Will Social Security, Medicare, Medicaid, and Interest Take up 83% of Spending in Five Years?

During the February 25 Republican presidential debate, Sen. Marco Rubio (R-FL) said:

I want to go back to this question you asked about the debt. This is an important issue. It’s a huge issue, OK? In less than five years, 83 percent of our entire budget will be made up of Social Security, Medicare, Medicaid, and the interest on the debt.

That means only 17 percent of our budget will be for things like the military or the Department of Education or environmental protection issues.

 


Using Fiscal Year 2022, which would be five years from when the next President takes office, Sen. Rubio’s claim that 83 percent of the budget will consist of those four items is clearly overstated (though as we show below, he would be correct by other measures). According to the Congressional Budget Office, they will take up only 61 percent of spending in 2022, and by 2026, they will take up 65 percent of spending. Even including all mandatory spending programs – which would encompass spending on things like the health exchange subsidies, low-income programs other than Medicaid, federal retirement spending, and veterans’ benefits – that share would be 75 percent in 2022 and 78 percent in 2026.

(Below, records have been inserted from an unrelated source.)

(* ===== verification/Onboard.v ===== *)
(** * Commissioning a device

    [crates/stack/src/ops/commission.rs]: finding the device a code, a filter or
    an address describes, the two phases of commissioning, and what is recorded.
    Codes, certificates and the commissioning protocol are [rs-matter]'s, and so
    is the parser behind [SocketAddr::from_str] an interface here. *)

From S2P Require Import Prelude Json Fs Addr Storage StackApi Gen TlvJson Accumulate Ctx Interact DeviceOps Browse.

Definition BROWSE_TIMEOUT : Z := from_secs 30.

(** What is computed from bytes and text. *)
Class OnboardCodes : Type := {
  qr_parse : string -> Result (Z * CommissionableFilter) RsError;
  manual_parse : string -> Result (Z * CommissionableFilter) RsError;
  socket_parse : string -> Result SocketAddr string;
  ca_key_of : string -> Result string RsError;                    (* canon_secret_key *)
  rcac_fabric_id : string -> Result Z RsError;                    (* CertRef::get_fabric_id *)
  noc_generator : string -> string -> Z -> Result string RsError; (* create_with_fabric_id *)
}.

(** The two phases: over PASE up to AddNOC, then over CASE to completion; with
    the generator, the address, passcode and node id.  The first answers the
    fabric index the device gave us. *)
Class Commissioner (S : Type) : Type := {
  pase_commission : string -> RsAddress -> Z -> Z -> S -> Timed (Result Z RsError) * S;
  complete_via_case : string -> RsAddress -> Z -> S -> Timed (Result unit RsError) * S;
}.

Definition invalid_code (what : string) (e : RsError) : StackError :=
  StackError_new StackInvalidArguments ("invalid " +:+ what +:+ ": Error::" +:+ rse_display e).

Definition phase1_timeout : StackError :=
  StackError_new Timeout ("commissioning timed out after " +:+ show COMMISSION_TIMEOUT_SECS +:+
    "s (a previous failed attempt may hold the device's PASE session for ~60s)").

Definition phase2_timeout : StackError :=
  StackError_new Timeout ("CASE completion timed out after " +:+ show COMMISSION_TIMEOUT_SECS +:+
    "s; the device's 60s failsafe has expired, so it has rolled back the partial commissioning and may report Busy for ~60s").

(** [select(fut, timer)] with the outcome mapped. *)
Definition phase {A} (fut : Timed (Result A RsError)) (timeout : StackError) : StackResult A :=
  match within (from_secs COMMISSION_TIMEOUT_SECS) fut with
  | Some r => Prelude.map_err map_err r
  | None => Err timeout
  end.

Section onboard.
Context `{Base64} `{Tables} `{TxBuf} `{OnboardCodes} {S : Type} `{!ImDevices S} `{!Mdns S} `{!Commissioner S}.

Definition parse_pairing_code (code : string) : StackResult (Z * CommissionableFilter) :=
  if starts_with "MT:" code then Prelude.map_err (invalid_code "QR code") (qr_parse code)
  else Prelude.map_err (invalid_code "pairing code") (manual_parse code).

Definition parse_socket_addr (addr : string) : StackResult RsAddress :=
  Prelude.map_err (fun e => StackError_new StackInvalidArguments ("invalid ip_addr: " +:+ e)) (result_map Udp (socket_parse addr)).

(** The passcode with the filter to browse for, or with the address given. *)
Definition target_of (target : PaseTarget) : StackResult (Z * (CommissionableFilter + RsAddress)) :=
  match target with
  | Code code => result_map (fun '(p, f) => (p, inl f)) (parse_pairing_code (trim code))
  | OnNetwork passcode long_discriminator short_discriminator vendor_id =>
      Ok (passcode, inl {|
        cf_discriminator := long_discriminator; cf_short_discriminator := short_discriminator; cf_vendor_id := vendor_id;
        cf_product_id := None; cf_device_type := None;
        cf_commissioning_mode_only :=
          bool_decide (long_discriminator = None) && bool_decide (short_discriminator = None) &&
          bool_decide (vendor_id = None) |})
  | Address passcode addr => result_map (fun a => (passcode, inr a)) (parse_socket_addr addr)
  end.

Definition resolve_target (target : PaseTarget) (s : S) : StackResult (Z * RsAddress) * S :=
  match target_of target with
  | Err e => (Err e, s)
  | Ok (passcode, inr addr) => (Ok (passcode, addr), s)
  | Ok (passcode, inl filter) =>
      let '(r, _, s) := browse_one filter [] BROWSE_TIMEOUT s in
      (result_map (fun '(addr, _) => (passcode, addr)) r, s)
  end.

Definition make_generator (identity : ServerIdentity) : StackResult string :=
  let? ca_key := Prelude.map_err map_err (ca_key_of (id_ca_private_key identity)) in
  let noc_fabric_id := match rcac_fabric_id (id_rcac_tlv identity) with Ok f => f | Err _ => id_fabric_id identity end in
  Prelude.map_err map_err (noc_generator ca_key (id_rcac_tlv identity) noc_fabric_id).

Definition commission (identity : ServerIdentity) (req : CommissionRequest) (c : StackCtx) (s : S) :
    StackResult CommissionOutcome * StackCtx * S :=
  let '(target, s) := resolve_target (cr_target req) s in
  match target with
  | Err e => (Err e, c, s)
  | Ok (passcode, addr) =>
      match make_generator identity with
      | Err e => (Err e, c, s)
      | Ok generator =>
          let '(fut, s) := pase_commission generator addr passcode (cr_node_id req) s in
          match phase fut phase1_timeout with
          | Err e => (Err e, c, s)
          | Ok fabric_index =>
              let '(fut, s) := complete_via_case generator addr fabric_index s in
              match phase fut phase2_timeout with
              | Err e => (Err e, c, s)
              | Ok _ =>
                  let s := push_fabric_label (cr_node_id req) (cr_fabric_label req) s in
                  let address := addr_to_string addr in
                  (Ok {| co_device_fabric_index := fabric_index; co_address := address |},
                   with_addrs c (<[cr_node_id req := [ip_of address]]> (addrs c)), s)
              end
          end
      end
  end.
End onboard.

(** ** What commissioning promises *)

Section onboard_facts.
Context `{Base64} `{Tables} `{TxBuf} `{OnboardCodes} {S : Type} `{!ImDevices S} `{!Mdns S} `{!Commissioner S}.
Implicit Types (s : S) (c : StackCtx).

Definition not_arguments (e : StackError) : Prop := se_kind e <> StackInvalidArguments.

Lemma map_err_not_arguments e : not_arguments (map_err e).
Proof. unfold not_arguments. rewrite map_err_kind. by destruct (rse_code e). Qed.

Lemma mapped_not_arguments {A} (r : Result A RsError) e : Prelude.map_err map_err r = Err e -> not_arguments e.
Proof. destruct r as [|e0]; [done|]. intros [= <-]. apply map_err_not_arguments. Qed.

Lemma phase_Ok {A} (fut : Timed (Result A RsError)) timeout a :
  phase fut timeout = Ok a -> exists t, fut = Some (t, Ok a) /\ t <= from_secs COMMISSION_TIMEOUT_SECS.
Proof.
  unfold phase, within. destruct fut as [[t r]|]; [|done].
  destruct (Z.leb_spec t (from_secs COMMISSION_TIMEOUT_SECS)); [|done]. destruct r; [|done]. intros [= ->]. eauto.
Qed.

Lemma phase_Err {A} (fut : Timed (Result A RsError)) timeout e :
  phase fut timeout = Err e -> not_arguments timeout -> not_arguments e.
Proof. unfold phase. destruct (within _ fut) as [r|]; [by intros ?%mapped_not_arguments | by intros [= <-]]. Qed.

Lemma browse_one_not_arguments f ex b s r t s' :
  browse_one f ex b s = (r, t, s') -> match r with Ok _ => True | Err e => not_arguments e end.
Proof.
  unfold browse_one. destruct (browse_commissionable _ _ _ s) as [[[t0 r0]|] s1]; [|by intros [= <- _ _]].
  destruct (t0 <=? _); [|by intros [= <- _ _]]. intros [= <- _ _]. destruct r0 as [|e]; [done|]. apply map_err_not_arguments.
Qed.

(** A target that cannot be understood: a bad code or address. *)
Lemma target_of_Err target e : target_of target = Err e -> se_kind e = StackInvalidArguments.
Proof.
  destruct target as [code| |p addr]; simpl; [|done|].
  - unfold parse_pairing_code. destruct (starts_with _ _); [destruct (qr_parse _) as [[]|] | destruct (manual_parse _) as [[]|]];
      simpl; [done | by intros [= <-] | done | by intros [= <-]].
  - unfold parse_socket_addr. destruct (socket_parse addr); simpl; [done | by intros [= <-]].
Qed.

Lemma resolve_target_spec target s r s1 :
  resolve_target target s = (r, s1) ->
  match target_of target with
  | Err e => r = Err e /\ s1 = s
  | Ok _ => match r with Ok _ => True | Err e => not_arguments e end
  end.
Proof.
  unfold resolve_target. destruct (target_of target) as [[p [f|a]]|e]; [| by intros [= <- _] | by intros [= <- <-]].
  destruct (browse_one f [] BROWSE_TIMEOUT s) as [[r0 t] s2] eqn:Eb. intros [= <- <-].
  apply browse_one_not_arguments in Eb. by destruct r0 as [[]|].
Qed.

Lemma make_generator_Err identity e : make_generator identity = Err e -> not_arguments e.
Proof.
  unfold make_generator. destruct (ca_key_of _) as [k|e0]; simpl; [apply mapped_not_arguments|].
  intros [= <-]. apply map_err_not_arguments.
Qed.

(** C27: when a device counts as commissioned.  [commission] succeeds exactly
    in the documented order: the target is resolved, both phases settle, each
    within its 60 seconds, on the same address and with the identity's own
    generator, and only then is the device told our label - which cannot fail
    the commissioning any more - and its address recorded: the one the passcode
    was proven on, without brackets and port, under the requested node id and no
    other.  A failure of any kind records nothing; it reads as invalid arguments
    exactly when the code or address could not be understood, and then nothing
    at all was contacted.  Which of the other kinds a failure has is left open. *)
Theorem commission_spec identity req c s r c' s' :
  commission identity req c s = (r, c', s') ->
  match r with
  | Ok out => exists passcode addr generator t1 t2 s1 s2 s3,
      resolve_target (cr_target req) s = (Ok (passcode, addr), s1) /\ make_generator identity = Ok generator /\
      pase_commission generator addr passcode (cr_node_id req) s1 = (Some (t1, Ok (co_device_fabric_index out)), s2) /\
      complete_via_case generator addr (co_device_fabric_index out) s2 = (Some (t2, Ok tt), s3) /\
      t1 <= 60000000 /\ t2 <= 60000000 /\
      s' = push_fabric_label (cr_node_id req) (cr_fabric_label req) s3 /\
      co_address out = addr_to_string addr /\
      exists ip, c' = with_addrs c (<[cr_node_id req := [ip]]> (addrs c)) /\
        (forall sa, addr = Udp sa -> host_ok (sa_host sa) -> 0 <= sa_port sa < 2 ^ 16 -> ip = host_text (sa_host sa))
  | Err e =>
      c' = c /\ (se_kind e = StackInvalidArguments <-> exists e0, target_of (cr_target req) = Err e0) /\
      (se_kind e = StackInvalidArguments -> s' = s)
  end.
Proof.
  unfold commission. destruct (resolve_target (cr_target req) s) as [target s1] eqn:Et.
  pose proof (resolve_target_spec _ _ _ _ Et) as Hrt.
  assert (Hlate : forall e s', not_arguments e -> is_ok (target_of (cr_target req)) = true ->
    (se_kind e = StackInvalidArguments <-> exists e0, target_of (cr_target req) = Err e0) /\
    (se_kind e = StackInvalidArguments -> s' = s)).
  { intros e s0 Hna Hok. split; [|by intros ?%Hna]. split; [by intros ?%Hna|]. intros [e0 Ee]. by rewrite Ee in Hok. }
  destruct (target_of (cr_target req)) as [tg|e0] eqn:Etg.
  2: { destruct Hrt as [-> ->]. apply target_of_Err in Etg. intros [= <- <- <-]. split; [done|]. split; [|done].
       split; [eauto | done]. }
  destruct target as [[passcode addr]|e]; [|intros [= <- <- <-]; split; [done|]; by apply Hlate].
  destruct (make_generator identity) as [generator|e] eqn:Eg;
    [|intros [= <- <- <-]; split; [done|]; apply Hlate; [by eapply make_generator_Err | done]].
  destruct (pase_commission _ _ _ _ s1) as [fut1 s2] eqn:E1. destruct (phase fut1 phase1_timeout) as [idx|e] eqn:P1;
    [|intros [= <- <- <-]; split; [done|]; apply Hlate; [by eapply phase_Err | done]].
  destruct (complete_via_case _ _ _ s2) as [fut2 s3] eqn:E2. destruct (phase fut2 phase2_timeout) as [[]|e] eqn:P2;
    [|intros [= <- <- <-]; split; [done|]; apply Hlate; [by eapply phase_Err | done]].
  apply phase_Ok in P1 as (t1 & -> & Ht1). apply phase_Ok in P2 as (t2 & -> & Ht2).
  intros [= <- <- <-]. exists passcode, addr, generator, t1, t2, s1, s2, s3. do 8 (split; [done|]).
  exists (ip_of (addr_to_string addr)). split; [done|]. intros sa -> Hh Hp. unfold ip_of. simpl.
  by rewrite split_ip_port_socket.
Qed.

(** All a commissioning does to the context. *)
Lemma commission_records identity req c s r c' s' :
  commission identity req c s = (r, c', s') ->
  c' = match r with Ok out => with_addrs c (<[cr_node_id req := [ip_of (co_address out)]]> (addrs c)) | Err _ => c end.
Proof.
  unfold commission. destruct (resolve_target _ s) as [[[p a]|] s1]; [|by intros [= <- <- _]].
  destruct (make_generator identity); [|by intros [= <- <- _]].
  destruct (pase_commission _ _ _ _ s1) as [f1 s2]. destruct (phase f1 _); [|by intros [= <- <- _]].
  destruct (complete_via_case _ _ _ s2) as [f2 s3]. destruct (phase f2 _); by intros [= <- <- _].
Qed.
End onboard_facts.

(** ** An example: a device found by a QR code *)

#[local] Instance ToyOnboardCodes : OnboardCodes := {|
  qr_parse code := Ok (20202021, commissioning_mode); manual_parse code := Err (rs_error_of EInvalidData);
  socket_parse a := Err "no"; ca_key_of k := Ok k; rcac_fabric_id r := Err (rs_error_of EInvalidData);
  noc_generator k r f := Ok (k +:+ show f) |}.

(** The state counts the steps the device was taken through. *)
#[local] Instance CountingDevices : ImDevices nat := {|
  im_read _ _ _ n := (None, S n); im_write _ _ _ _ _ n := (None, S n); im_invoke _ _ _ _ _ _ n := (None, S n) |}.

#[local] Instance CountingMdns : Mdns nat := {|
  browse_commissionable f ex ms n := (Some (5, Ok (Udp {| sa_host := HostV6 "fe80::1%2"; sa_port := 5540 |}, 18)), S n) |}.

#[local] Instance CountingCommissioner : Commissioner nat := {|
  pase_commission g a p node n := (Some (2000000, Ok 3), S n);
  complete_via_case g a i n := (Some (60000000, Ok tt), S n) |}.

Definition bench_identity : ServerIdentity :=
  {| id_version := 1; id_fabric_id := 1; id_vendor_id := 65521; id_controller_node_id := 112233;
     id_compressed_fabric_id := 2; id_ca_private_key := "key"; id_rcac_tlv := "root";
     id_controller_private_key := "own"; id_controller_noc_tlv := "noc"; id_ipk := "ipk" |}.

Definition bench_request (code : string) : CommissionRequest :=
  {| cr_node_id := 7; cr_target := Code code; cr_fabric_label := "Home" |}.

Definition bench_commission (code : string) : StackResult CommissionOutcome * StackCtx * nat :=
  commission (H := HexBase64) (H0 := EmptyTables) (H1 := RoomyBuf) bench_identity (bench_request code) (StackCtx_new 1) 0%nat.

Lemma commission_spec_witness :
  (let '(r, c, n) := bench_commission " MT:ABC" in
   r = Ok {| co_device_fabric_index := 3; co_address := "[fe80::1%2]:5540" |} /\ n = 3%nat /\
   exists ip, c = with_addrs (StackCtx_new 1) (<[7 := [ip]]> (addrs (StackCtx_new 1)))) /\
  (let '(r, c, n) := bench_commission "123" in n = 0%nat /\ c = StackCtx_new 1).
Proof.
  split.
  - destruct (bench_commission " MT:ABC") as [[r c] n] eqn:E.
    pose proof (commission_spec (H := HexBase64) (H0 := EmptyTables) (H1 := RoomyBuf) bench_identity (bench_request " MT:ABC")
      (StackCtx_new 1) 0%nat r c n E) as Hspec.
    pose proof E as E'. vm_compute in E'. injection E' as <- _ <-. split; [reflexivity|]. split; [reflexivity|].
    destruct Hspec as (? & ? & ? & ? & ? & ? & ? & ? & _ & _ & _ & _ & _ & _ & _ & _ & ip & Hc & _). exists ip. exact Hc.
  - destruct (bench_commission "123") as [[r c] n] eqn:E.
    pose proof (commission_spec (H := HexBase64) (H0 := EmptyTables) (H1 := RoomyBuf) bench_identity (bench_request "123")
      (StackCtx_new 1) 0%nat r c n E) as Hspec.
    pose proof E as E'. vm_compute in E'. injection E' as <- _ <-. split; [reflexivity|]. apply Hspec.
Defined.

There are two ways that Sen. Rubio would have been correct. One is if he were talking about the share of spending growth going to these four budget items over the next five years. Total spending is projected to grow by $1.2 trillion in nominal dollars, and Social Security, Medicare, Medicaid, and interest will account for $1 trillion of that growth, or 83 percent. The second way would be if he referred to those four categories as a percent of revenue in 2026. These four spending categories will be about $4.2 trillion, whereas revenue will be just over $5 trillion.

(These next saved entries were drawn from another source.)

(* ===== verification/OneNode.v ===== *)
(** * One node's share of the node manager

    What the node manager does about one node when commands run between the
    operations of its handlers.  The view of a node is what is served about it
    and whether a grace period runs for it; the rest of a handler depends on
    nothing else and changes it in one way, so whatever keeps the view can
    happen in between. *)

From S2P Require Import Prelude Json Wire Prog Fs Storage Registry StackApi NodeManager ManagerOps.
From S2P Require Import Gen TlvJson Accumulate Ctx Reports Supervisor SupervisorFacts System.

Section one_node.
Context `{SerdeJson} `{NodeDate} (storage : Storage) (n : Z).

Abbreviation MgState := (Shared * Timers)%type.

Definition in_grace (tm : Timers) : bool := match tm_grace tm !! n with Some _ => true | None => false end.

Definition view (st : MgState) : option (bool * Map) * bool := (served n st.1, in_grace st.2).

(** ** Operations that are about other things *)

Definition aside_op (B : Type) (op : MgOp B) : Prop := forall st, view (mg_step B op st).2 = view st.

Definition aside {A} (p : MgProg A) : Prop := all_ops aside_op p.

Lemma aside_run {A} (p : MgProg A) st : aside p -> view (mg_run p st).2 = view st.
Proof.
  intros Hp. revert st. induction Hp as [a|B op k Hop _ IH]; intros st; [done|]. unfold mg_run in *. cbn [run].
  specialize (Hop st). destruct (mg_step B op st) as [b st1]. by rewrite IH.
Qed.

Lemma aside_read {A} (f : Shared -> A) : aside (mg_read f).
Proof. apply all_ops_op. by intros []. Qed.

Lemma aside_modify f : (forall s, served n (f s) = served n s) -> aside (mg_modify f).
Proof. intros Hf. apply all_ops_op. intros [s tm]. unfold view. cbn [mg_step fst snd]. by rewrite Hf. Qed.

Lemma aside_emit m : aside (emit_ops m).
Proof. apply all_ops_bind; [apply aside_read|]. intros [nd|]; [by apply aside_modify | constructor]. Qed.

Lemma aside_persist m : aside (persist_ops storage m).
Proof. apply all_ops_bind; [apply aside_read|]. intros [rec|]; [by apply aside_modify | constructor]. Qed.
Lemma mdns_on_owns `{NetParams} fd i :
  owns fd (new_sock Dgram) (mdns_on fd i) (fun r _ calls =>
    calls = [] /\ is_ok r = false \/
    exists k, mdns_ready i k /\
      calls = [({| mh_hostname := HOSTNAME; mh_ipv4 := ifc_ipv4 i; mh_ipv6 := ifc_ipv6 i; mh_interface := ifc_index i |}, Some k)]).
Proof.
  repeat (apply owns_try; [|by left]).
  apply owns_configure; [|intros _]; (apply owns_configure; [|intros _]); apply owns_run; intros r; right; eexists;
    (split; [|done]); repeat split; cbn; set_solver.
Qed.

(** The mDNS responder: it runs only on the interface that was selected, at most
    once, with its socket set up; a join that fails does not prevent it.  If it
    does not run there is an error, and in every case no socket is left. *)
Theorem run_builtin_mdns_spec `{NetParams} iface s :
  table (run h (run_builtin_mdns iface) s).2 = table s /\
  (ran (run_builtin_mdns iface) s = [] /\ is_ok (run h (run_builtin_mdns iface) s).1 = false \/
   exists all i k, (h _ GetIfAddrs s).1 = Ok all /\ select_interface all iface = Some i /\ mdns_ready i k /\
     ran (run_builtin_mdns iface) s =
       [({| mh_hostname := HOSTNAME; mh_ipv4 := ifc_ipv4 i; mh_ipv6 := ifc_ipv6 i; mh_interface := ifc_index i |}, Some k)]).
Proof.
  unfold run_builtin_mdns, op_err, try_bind. cbn -[mdns_on].
  pose proof (law_ifaces s) as Hi. destruct (h _ GetIfAddrs s) as [[all|e] s0]; cbn -[mdns_on] in Hi |- *; [|by auto].
  destruct (select_interface all iface) as [i|] eqn:Ei; cbn -[mdns_on]; [|by auto].
  pose proof (law_new Dgram s0) as Hl. destruct (h _ (NewSocket Dgram) s0) as [[fd|e] s1]; cbn -[mdns_on]; [|by rewrite Hl; auto].
  destruct Hl as [Hfd Hs1]. destruct (mdns_on_owns fd i s1 _ Hs1) as (k' & Hk' & HQ).
  rewrite run_bind, ran_bind. destruct (run h (mdns_on fd i) s1) as [r s2]. cbn in Hk', HQ |- *.
  pose proof (law_close fd s2) as Hc. destruct (h _ (CloseSocket fd) s2) as [[] s3]. cbn in Hc |- *.
  rewrite app_nil_r. split; [by rewrite Hc, Hk', delete_insert_id, Hi|].
  destruct HQ as [HQ|(k & Hk & ->)]; [by left | right]. by exists all, i, k.
Qed.
End facts.

(** ** A small system

    The state is the outcomes of the calls to come ([true] fails) and the open
    sockets. *)

Section example.
Definition Toy : Type := list bool * gmap Fd Sock.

In claiming that Social Security, Medicare, Medicaid, and interest spending will take up 83 percent of the budget in five years, Sen. Rubio overstates their projected share by more than 20 percentage points and even the share of all mandatory spending and interest by nearly 10 percentage points. If he had said that those four items would take up 83 percent of spending growth over the next five years or that those programs would take up 83 percent of revenue in ten years, he would be correct, but since he didn’t, his statement is largely false.